▸ **What you are asked to do**
Take the material below and restate it word for word, stopping after the line in which "observable effects and" occurs.
╭──
(** * AdvancedAPIClient: retry, rate limiting and batch processing

    A shallow embedding of [src/advance-api-client/advanced-api-client.js].

    - JavaScript values that the client inspects (thrown reasons, option
      bags, results) are the inductive [JsValue]; objects used as string
      keyed bags are [gmap string _].
    - [this] is the record [Client]; its only mutable field is
      [lastRequestTime].
    - Asynchronous methods are run to completion in a state and exception
      monad [M] over a [World] that holds [this], the clock, the trace of
      observable effects and the counters of the environment oracles.
      Suspension points that matter for interleavings ([enforceRateLimit])
      are also given segment by segment.
    - Recursion that JavaScript bounds only dynamically takes a [fuel]
      argument; [None] means that the fuel ran out.

    The module [DataFormatter] embeds [formatPhoneUK] and [extractEmail] of
    [src/unnamed/part_000]; a string is the list of its UTF-16 code units
    and the regular expression is run as a backtracking matcher. *)

From Stdlib Require Import ZArith QArith Qround Qpower Qfield Lqa Lia Sorted.
From stdpp Require Import base option list gmap strings pretty.

Open Scope Z_scope.

(** ** JavaScript values *)

(** An [Error] object: [name], [message] and the ad hoc [status] property
    that [request] attaches to HTTP failures (line 89). [None] is a missing
    ([undefined]) status. *)
Record Error := {
  name : string;
  message : string;
  status : option Z
}.

Inductive JsValue :=
| JUndefined
| JNull
| JBool (b : bool)
| JNum (n : Q)
| JStr (s : string)
| JObject (fields : gmap string string)
| JErr (e : Error)
| JSignal.

(** [new Error(msg)] *)
Definition new_Error (msg : string) : Error :=
  {| name := "Error"; message := msg; status := None |}.

(** The [TypeError] raised by a property read on [null] or [undefined]. *)
Definition TypeError (prop : string) : JsValue :=
  JErr {| name := "TypeError";
          message := "Cannot read properties of undefined (reading '" +:+ prop +:+ "')";
          status := None |}.

(** ToBoolean, as used by [if (error)] and [!this.rateLimit]. *)
Definition truthy (v : JsValue) : bool :=
  match v with
  | JUndefined | JNull => false
  | JBool b => b
  | JNum n => negb (Qeq_bool n 0)
  | JStr s => negb (String.eqb s "")
  | JObject _ | JErr _ | JSignal => true
  end.

(** Outcome of evaluating an expression or awaiting a promise. *)
Inductive Completion (A : Type) :=
| Normal (a : A)
| Throw (reason : JsValue).
Arguments Normal {A} a.
Arguments Throw {A} reason.

(** [error.message] and [error.name] on a caught value: reading a
    property of [null] or [undefined] raises; an [Error] has both; a bag
    has the field or it has not; a primitive and a signal have neither. *)
Definition get_message (v : JsValue) : Completion (option string) :=
  match v with
  | JErr e => Normal (Some (message e))
  | JObject fields => Normal (fields !! "message")
  | JUndefined | JNull => Throw (TypeError "message")
  | JBool _ | JNum _ | JStr _ | JSignal => Normal None
  end.

Definition get_name (v : JsValue) : Completion (option string) :=
  match v with
  | JErr e => Normal (Some (name e))
  | JObject fields => Normal (fields !! "name")
  | JUndefined | JNull => Throw (TypeError "name")
  | JBool _ | JNum _ | JStr _ | JSignal => Normal None
  end.

(** Template-literal rendering of a possibly missing string. *)
Definition render (s : option string) : string :=
  match s with Some s => s | None => "undefined" end.

(** [status >= 400 && status < 500] for the status of an [Error], a
    number or [undefined]; a comparison with [undefined] is false. *)
Definition is_client_error (st : option Z) : bool :=
  match st with
  | Some s => (400 <=? s) && (s <? 500)
  | None => false
  end.
(** [new Item(recordInfo, clickCallback)]. *)
Definition Item_new (recordInfo : RequestInfo) : Item :=
  {| _recordInfo := recordInfo; _selected := false |}.

Definition updateInfo (item : Item) (recordInfo : RequestInfo) : Item :=
  {| _recordInfo := recordInfo; _selected := _selected item |}.

Definition setSelected (item : Item) (selected : bool) : Item :=
  {| _recordInfo := _recordInfo item; _selected := selected |}.

Definition id (item : Item) : Z := RequestID (_recordInfo item).

Definition _class (item : Item) : string :=
  "c-request-list--item" +:+ (if _selected item then " x--selected" else "").

(** The status class and the letter of [_innerHTML]. *)
Definition statusClass (info : RequestInfo) : string :=
  let statusClass := "x--no-status" in
  let statusClass :=
    if WillSnapshot info && ShapshotComplete info
    then "x--status-complete" else statusClass in
  let statusClass :=
    if WillSnapshot info && negb (ShapshotComplete info)
    then "x--status-pending" else statusClass in
  statusClass.

Definition operationTypeName (info : RequestInfo) : string :=
  if String.eqb (InfoOperationType info) "mutation" then "M" else "Q".

Definition addItem (items : list Item) (recordInfo : RequestInfo) : list Item :=
  items ++ [Item_new recordInfo].

(** Every item of the identifier is updated; an item is added when there
    was none. *)
Definition handleRecord (items : list Item) (recordInfo : RequestInfo) : list Item :=
  let found := existsb (λ item, (id item =? RequestID recordInfo)%Z) items in
  let items :=
    map (λ item,
           if (id item =? RequestID recordInfo)%Z
           then updateInfo item recordInfo else item) items in
  if found then items else addItem items recordInfo.

(** The listener of the socket.  A message whose data does not have the
    shape of its type is not produced by the server and changes nothing.
    An initial list without entries is sent as [null]: [forEach] then
    throws inside the listener and the items are left as they were, which
    is also what an empty array gives. *)
Definition onMessage (items : list Item) (message : tool.WebsocketMessage) : list Item :=
  if String.eqb (tool.Type_ message) "init"
  then match tool.Data message with
       | tool.InitData records => foldl addItem items records
       | tool.RecordData _ => items
       end
  else if String.eqb (tool.Type_ message) "record"
  then match tool.Data message with
       | tool.RecordData info => handleRecord items info
       | tool.InitData _ => items
       end
  else items.

Definition clearAllSelections (items : list Item) : list Item :=
  map (λ item, setSelected item false) items.

(** A click on the [k]-th item: the callback clears every selection, then
    the item selects itself. *)
Definition click (items : list Item) (k : nat) : list Item :=
  let items := clearAllSelections items in
  match items !! k with
  | Some item => <[k := setSelected item true]> items
  | None => items
  end.

(** What happens to the page: a message arrives or an item is clicked. *)
Inductive UIEvent : Type :=
| Message (message : tool.WebsocketMessage)
| Click (k : nat).

Definition ui_step (items : list Item) (ev : UIEvent) : list Item :=
  match ev with
  | Message message => onMessage items message
  | Click k => click items k
  end.

End index_js.

(** ** The collaborators of [handler_test.go] and of [cmd/proxyrecorder] *)

Module fixtures.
╰──
▸ **Your response**
(** * AdvancedAPIClient: retry, rate limiting and batch processing

    A shallow embedding of [src/advance-api-client/advanced-api-client.js].

    - JavaScript values that the client inspects (thrown reasons, option
      bags, results) are the inductive [JsValue]; objects used as string
      keyed bags are [gmap string _].
    - [this] is the record [Client]; its only mutable field is
      [lastRequestTime].
    - Asynchronous methods are run to completion in a state and exception
      monad [M] over a [World] that holds [this], the clock, the trace of
      observable effects and the counters of the environment oracles.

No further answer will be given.